• _DIRECTIONS FOR THIS TASK_
Could you restate word for word every line of the records below, from the first one to the one holding "fi_ents : dir_ok z rb (a_ents A);"?

# # # #

(* ===== verification/RfsOps.v ===== *)
(** * RAM file system: the invariant and the operations

    The invariant of a formatted device, and what creating, deleting, opening,
    reading, writing and closing do to it. *)

From S2P Require Import Prelude Bytes Boot BootPages KmsobInv Kmempool MemIf Rfs RfsMem RfsBlk RfsDir.
#[local] Open Scope Z_scope.

(** The abstract file system: the directory's entries and the contents of blocks. *)
Record afs := Afs { a_ents : list ent; a_data : gmap Z (list Z) }.

Definition live (E : list ent) (j : nat) (nm : list Z) (blk : Z) : Prop := E !! j = Some (Live nm blk).

(** Blocks [d] of a device of [N] blocks at [ms] hold the file system [A] with its
    root directory at block [rb].  Every live entry has a block of its own, marked in
    the bitmap, and a name of its own. *)
Record FsInv (ms N rb : Z) (d : gmap Z (list Z)) (x y z : list Z) (A : afs) : Prop := {
  fi_sb : d !! bk ms 0 = Some x;
  fi_bmp : rd64 x rsb_bmpbks = 1;
  fi_root : rd64 x (rsb_rootdir + rdr_blknr) = rb;
  fi_rb : 2 <= rb < N;
  fi_map : d !! bk ms 1 = Some y;
  fi_out i : N <= i < FSYS_ALCBLKSZ -> y !! Z.to_nat i <> Some 0;
  fi_rbused : y !! Z.to_nat rb <> Some 0;
  fi_dir : d !! bk ms rb = Some z;
  fi_ents : dir_ok z rb (a_ents A);
  fi_live j nm blk : live (a_ents A) j nm blk -> 2 <= blk < N /\ blk <> rb /\ y !! Z.to_nat blk <> Some 0 /\
    exists f data, d !! bk ms blk = Some f /\ a_data A !! blk = Some data /\ file_ok f blk data;
  fi_inj j j' nm nm' blk blk' : live (a_ents A) j nm blk -> live (a_ents A) j' nm' blk' -> nm = nm' \/ blk = blk' -> j = j'
}.

Section ops.
Context {S : Type} {HMO : MemOps S} {HMA : MemAlloc S} (junk : nat -> nat -> Z).
Context (ms N : Z) (HG : geometry ms N).
Implicit Types (s : rst S) (m d : gmap Z (list Z)) (F : gmap Z Z) (b i : Z) (l : list Z).
Abbreviation bk := (bk ms).
Abbreviation St := (St ms N).

(** ** Paths *)

(** What a buffer holds from its start on: a terminated path of a good name *)
Definition path_to (nm : list Z) (l : list Z) : Prop := good_name nm /\ exists r, l = 47 :: cstr nm r.
Definition fne (nm : list Z) : list Z := cstr nm (zeros (DR_NM_MAX - 1 - blen nm)).

Lemma ret_fname_eq k F m d s p l nm : St k F m d s -> m !! p = Some l -> p <> 0 -> path_to nm l -> rfs_ret_fname p s = Ret ((0, fne nm), s).
Proof.
  intros HS Hp Hp0 (Hg & r & ->). unfold rfs_ret_fname. replace (p =? 0) with false by lia.
  rewrite (bind_eq _ _ _ _ _ (string_at_eq ms N HS p _ 0 Hp ltac:(rewrite blen_cons; pose proof (blen_nonneg (cstr nm r)); lia))).
  change (drop (Z.to_nat 0) (47 :: cstr nm r)) with (47 :: cstr nm r). rewrite chkfilepath_good by done. cbn [str].
  unfold mbind at 1, M_bind at 1. cbn [mret M_ret]. change (negb (0 =? 0)) with false. cbn iota. change (drop 1 (47 :: cstr nm r)) with (cstr nm r).
  pose proof Hg as (_ & Hl & _). unfold DR_NM_MAX in *. rewrite strcpy_eq; [|by apply good_no_nul|rewrite blen_zeros; lia].
  transitivity (Ret (0, cstr nm (drop (Datatypes.S (length nm)) (zeros 104)), s)); [reflexivity|]. unfold fne, zeros. rewrite drop_replicate.
  do 5 f_equal. unfold blen, DR_NM_MAX. lia.
Qed.

(** ** Looking a name up *)

Section found.
Context {k : nat} {F : gmap Z Z} {m d : gmap Z (list Z)} {s : rst S} (HS : St k F m d s) {E : string -> Prop}.
Context {rb : Z} {x y z : list Z} {A : afs} (HI : FsInv ms N rb d x y z A).

Lemma root_in : 0 <= rb < N.
Proof using HI. pose proof (fi_rb _ _ _ _ _ _ _ _ HI). lia. Qed.

Lemma h_root (Q : Z -> rst S -> Prop) : (forall s', St (k + 1) F m d s' -> Q 0 s') ->
  (forall b s', m !! b = None -> base <= b -> b + FSYS_ALCBLKSZ < u64max -> St k F (<[b := z]> m) d s' -> Q b s') -> wph (get_rootdirfile_blk junk) s Q E.
Proof using HS HI HG.
  intros H0 HQ. pose proof root_in. destruct HI as [Hx Hbm Hr _ _ _ _ Hz _ _ _]. by apply (h_get_rootdirfile_blk junk ms N HG HS x Hx rb z).
Qed.

(** The directory written back unchanged. *)
Lemma h_unroot b m0 (Q : unit -> rst S -> Prop) : m = <[b := z]> m0 -> m0 !! b = None -> base <= b ->
  (forall s', St k F m0 d s' -> Q tt s') -> wph (del_rootdirfile_blk b) s Q E.
Proof using HS HI HG.
  intros Em Hb Hk HQ. pose proof root_in. destruct HI as [_ _ _ _ _ _ _ Hz Hd _ _].
  apply (h_del_rootdirfile_blk ms N HG k F m d s E b z rb); [done|rewrite Em; apply lookup_insert_eq|apply Hd|done|apply Hd|done|].
  rewrite Em, delete_insert_id by done. rewrite insert_id by done. done.
Qed.
End found.

(** ** How updates of blocks change the file system *)

Section updates.
Context {rb : Z} {d : gmap Z (list Z)} {x y z : list Z} {A : afs} (HI : FsInv ms N rb d x y z A).

Lemma bk_ne i j : i <> j -> bk i <> bk j.
Proof. intros Hne E%bk_inj. done. Qed.

(** A block marked as used *)
Lemma FsInv_mark i : FsInv ms N rb (<[bk 1 := <[Z.to_nat i := 1]> y]> d) x (<[Z.to_nat i := 1]> y) z A.
Proof using HI.
  assert (Hm : forall j, y !! j <> Some 0 -> <[Z.to_nat i := 1]> y !! j <> Some 0).
  { intros j Hj E. apply list_lookup_insert_Some in E as [(_ & E & _)|[_ E]]; [done|by apply Hj]. }
  destruct HI as [H1 H2 H3 H4 H5 H6 H7 H8 H9 H10 H11]. split; [rewrite lookup_insert_ne by (by apply bk_ne); done|done|done|done|apply lookup_insert_eq| | | |done| |done].
  - intros j Hj. by apply Hm, H6.
  - by apply Hm.
  - rewrite lookup_insert_ne by (apply bk_ne; lia). done.
  - intros j nm blk Hj. destruct (H10 j nm blk Hj) as (Hb & Hne & Hu & f & data & Hf). split_and!; [lia|lia|done|by apply Hm|]. exists f, data. rewrite lookup_insert_ne by (apply bk_ne; lia). done.
Qed.

(** The contents of a block that is no part of the file system's own structures *)
Lemma FsInv_put blk f data : 2 <= blk < N -> blk <> rb -> file_ok f blk data -> FsInv ms N rb (<[bk blk := f]> d) x y z (Afs (a_ents A) (<[blk := data]> (a_data A))).
Proof using HI.
  intros Hb Hne Hf. destruct HI as [H1 H2 H3 H4 H5 H6 H7 H8 H9 H10 H11]. split; cbn [a_ents a_data];
    [rewrite lookup_insert_ne by (apply bk_ne; lia); done|done|done|done|rewrite lookup_insert_ne by (apply bk_ne; lia); done|done|done|rewrite lookup_insert_ne by (by apply bk_ne); done|done| |done].
  intros j nm b' Hj. destruct (H10 j nm b' Hj) as (Hb' & Hne' & Hu & f' & data' & Hf'). split_and!; [lia|lia|done|done|].
  destruct (decide (b' = blk)) as [->|Hbb]; [exists f, data; by rewrite !lookup_insert_eq|]. exists f', data'. rewrite !lookup_insert_ne by (done || by apply bk_ne). done.
Qed.

Lemma free_block i : first_free y i -> 2 <= i < N /\ i <> rb /\ forall j nm, ~ live (a_ents A) j nm i.
Proof using HI.
  intros ((Hlo & Hhi) & Hz & _). assert (i < N) by (destruct (decide (i < N)); [done|]; destruct (fi_out _ _ _ _ _ _ _ _ HI i); [lia|done]).
  split_and!; [lia|lia| |].
  - intros ->. by apply (fi_rbused _ _ _ _ _ _ _ _ HI).
  - intros j nm Hj. destruct (fi_live _ _ _ _ _ _ _ _ HI _ _ _ Hj) as (_ & _ & Hu & _). done.
Qed.

(** A file added: its block, marked, and its entry in the directory *)
Lemma FsInv_create i nm z' f : first_free y i -> dir_find nm (a_ents A) 0 = None -> dir_ok z' rb (a_ents A ++ [Live nm i]) -> file_ok f i [] ->
  FsInv ms N rb (<[bk rb := z']> (<[bk i := f]> (<[bk 1 := <[Z.to_nat i := 1]> y]> d))) x (<[Z.to_nat i := 1]> y) z' (Afs (a_ents A ++ [Live nm i]) (<[i := []]> (a_data A))).
Proof using HI.
  intros Hff Hnone Hz' Hf. pose proof (free_block i Hff) as (Hi & Hirb & Hfresh). destruct Hff as ((Hlo & Hhi) & Hy0 & _).
  pose proof (FsInv_mark i) as [H1 H2 H3 H4 H5 H6 H7 H8 H9 H10 H11].
  assert (Hup : forall j nm' b, live (a_ents A ++ [Live nm i]) j nm' b -> live (a_ents A) j nm' b \/ (j = length (a_ents A) /\ nm' = nm /\ b = i)).
  { intros j nm' b. unfold live. rewrite lookup_app_Some. intros [?|[Hj E]]; [by left|right]. apply list_lookup_singleton_Some in E as [E [= <- <-]]. split; [lia|done]. }
  split; cbn [a_ents a_data].
  - rewrite !lookup_insert_ne in * by (apply bk_ne; lia). done.
  - done.
  - done.
  - done.
  - rewrite !lookup_insert_ne by (apply bk_ne; lia). apply lookup_insert_eq.
  - done.
  - done.
  - apply lookup_insert_eq.
  - done.
  - intros j nm' b [Hj|(-> & -> & ->)]%Hup.
    + destruct (H10 j nm' b Hj) as (Hb & Hne & Hu & f' & data' & Hf1 & Hf2 & Hf3). assert (b <> i) by (intros ->; by apply (Hfresh j nm')).
      split_and!; [lia|lia|done|done|]. exists f', data'. rewrite !lookup_insert_ne in * by (done || (apply bk_ne; lia)). done.
    + split_and!; [lia|lia|done| |].
      * intros E. apply list_lookup_insert_Some in E as [(_ & E & _)|[E _]]; done.
      * exists f, []. rewrite (lookup_insert_ne _ (bk rb)) by (apply bk_ne; lia). by rewrite !lookup_insert_eq.
  - intros j j' n1 n2 b1 b2 [Hj|(-> & -> & ->)]%Hup [Hj'|(-> & -> & ->)]%Hup Heq; [by apply (H11 j j' n1 n2 b1 b2)| | |done].
    + destruct Heq as [->| ->]; [|by destruct (Hfresh j n1)]. by destruct (dir_find_none nm (a_ents A) 0 Hnone j b1).
    + destruct Heq as [<-|<-]; [|by destruct (Hfresh j' n2)]. by destruct (dir_find_none nm (a_ents A) 0 Hnone j' b2).
Qed.

(** A file removed *)
Lemma FsInv_delete j nm i z' : live (a_ents A) j nm i -> dir_ok z' rb (<[j := Dead]> (a_ents A)) ->
  FsInv ms N rb (<[bk rb := z']> (<[bk 1 := <[Z.to_nat i := 0]> y]> d)) x (<[Z.to_nat i := 0]> y) z' (Afs (<[j := Dead]> (a_ents A)) (delete i (a_data A))).
Proof using HI.
  intros Hlive Hz'. destruct HI as [H1 H2 H3 H4 H5 H6 H7 H8 H9 H10 H11]. destruct (H10 j nm i Hlive) as (Hi & Hirb & _ & _).
  assert (Hup : forall j' nm' b, live (<[j := Dead]> (a_ents A)) j' nm' b -> live (a_ents A) j' nm' b /\ j' <> j).
  { intros j' nm' b. unfold live. rewrite list_lookup_insert_Some. intros [(_ & E & _)|[Hne E]]; [done|]. split; [done|congruence]. }
  assert (Hm : forall k, k <> i -> 0 <= k -> y !! Z.to_nat k <> Some 0 -> <[Z.to_nat i := 0]> y !! Z.to_nat k <> Some 0) by (intros k Hk Hk0 Hy; rewrite list_lookup_insert_ne by lia; done).
  split; cbn [a_ents a_data].
  - rewrite !lookup_insert_ne by (apply bk_ne; lia). done.
  - done.
  - done.
  - done.
  - rewrite lookup_insert_ne by (apply bk_ne; lia). apply lookup_insert_eq.
  - intros k Hk. apply Hm; [lia|lia|by apply H6].
  - apply Hm; [lia|lia|done].
  - apply lookup_insert_eq.
  - done.
  - intros j' nm' b [Hj Hne]%Hup. destruct (H10 j' nm' b Hj) as (Hb & Hbr & Hu & f & data & Hf1 & Hf2 & Hf3).
    assert (b <> i) by (intros ->; by destruct (Hne (H11 j' j nm' nm i i Hj Hlive ltac:(by right)))).
    split_and!; [lia|lia|done|apply Hm; [done|lia|done]|]. exists f, data. rewrite !lookup_insert_ne by (apply bk_ne; lia). by rewrite lookup_delete_ne.
  - intros j1 j2 n1 n2 b1 b2 [Hj1 _]%Hup [Hj2 _]%Hup. by apply (H11 j1 j2 n1 n2).
Qed.
End updates.
End ops.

# # # #

• _EXERCISE ANSWER_
(* ===== verification/RfsOps.v ===== *)
(** * RAM file system: the invariant and the operations

    The invariant of a formatted device, and what creating, deleting, opening,
    reading, writing and closing do to it. *)

From S2P Require Import Prelude Bytes Boot BootPages KmsobInv Kmempool MemIf Rfs RfsMem RfsBlk RfsDir.
#[local] Open Scope Z_scope.

(** The abstract file system: the directory's entries and the contents of blocks. *)
Record afs := Afs { a_ents : list ent; a_data : gmap Z (list Z) }.

Definition live (E : list ent) (j : nat) (nm : list Z) (blk : Z) : Prop := E !! j = Some (Live nm blk).

(** Blocks [d] of a device of [N] blocks at [ms] hold the file system [A] with its
    root directory at block [rb].  Every live entry has a block of its own, marked in
    the bitmap, and a name of its own. *)
Record FsInv (ms N rb : Z) (d : gmap Z (list Z)) (x y z : list Z) (A : afs) : Prop := {
  fi_sb : d !! bk ms 0 = Some x;
  fi_bmp : rd64 x rsb_bmpbks = 1;
  fi_root : rd64 x (rsb_rootdir + rdr_blknr) = rb;
  fi_rb : 2 <= rb < N;
  fi_map : d !! bk ms 1 = Some y;
  fi_out i : N <= i < FSYS_ALCBLKSZ -> y !! Z.to_nat i <> Some 0;
  fi_rbused : y !! Z.to_nat rb <> Some 0;
  fi_dir : d !! bk ms rb = Some z;
  fi_ents : dir_ok z rb (a_ents A);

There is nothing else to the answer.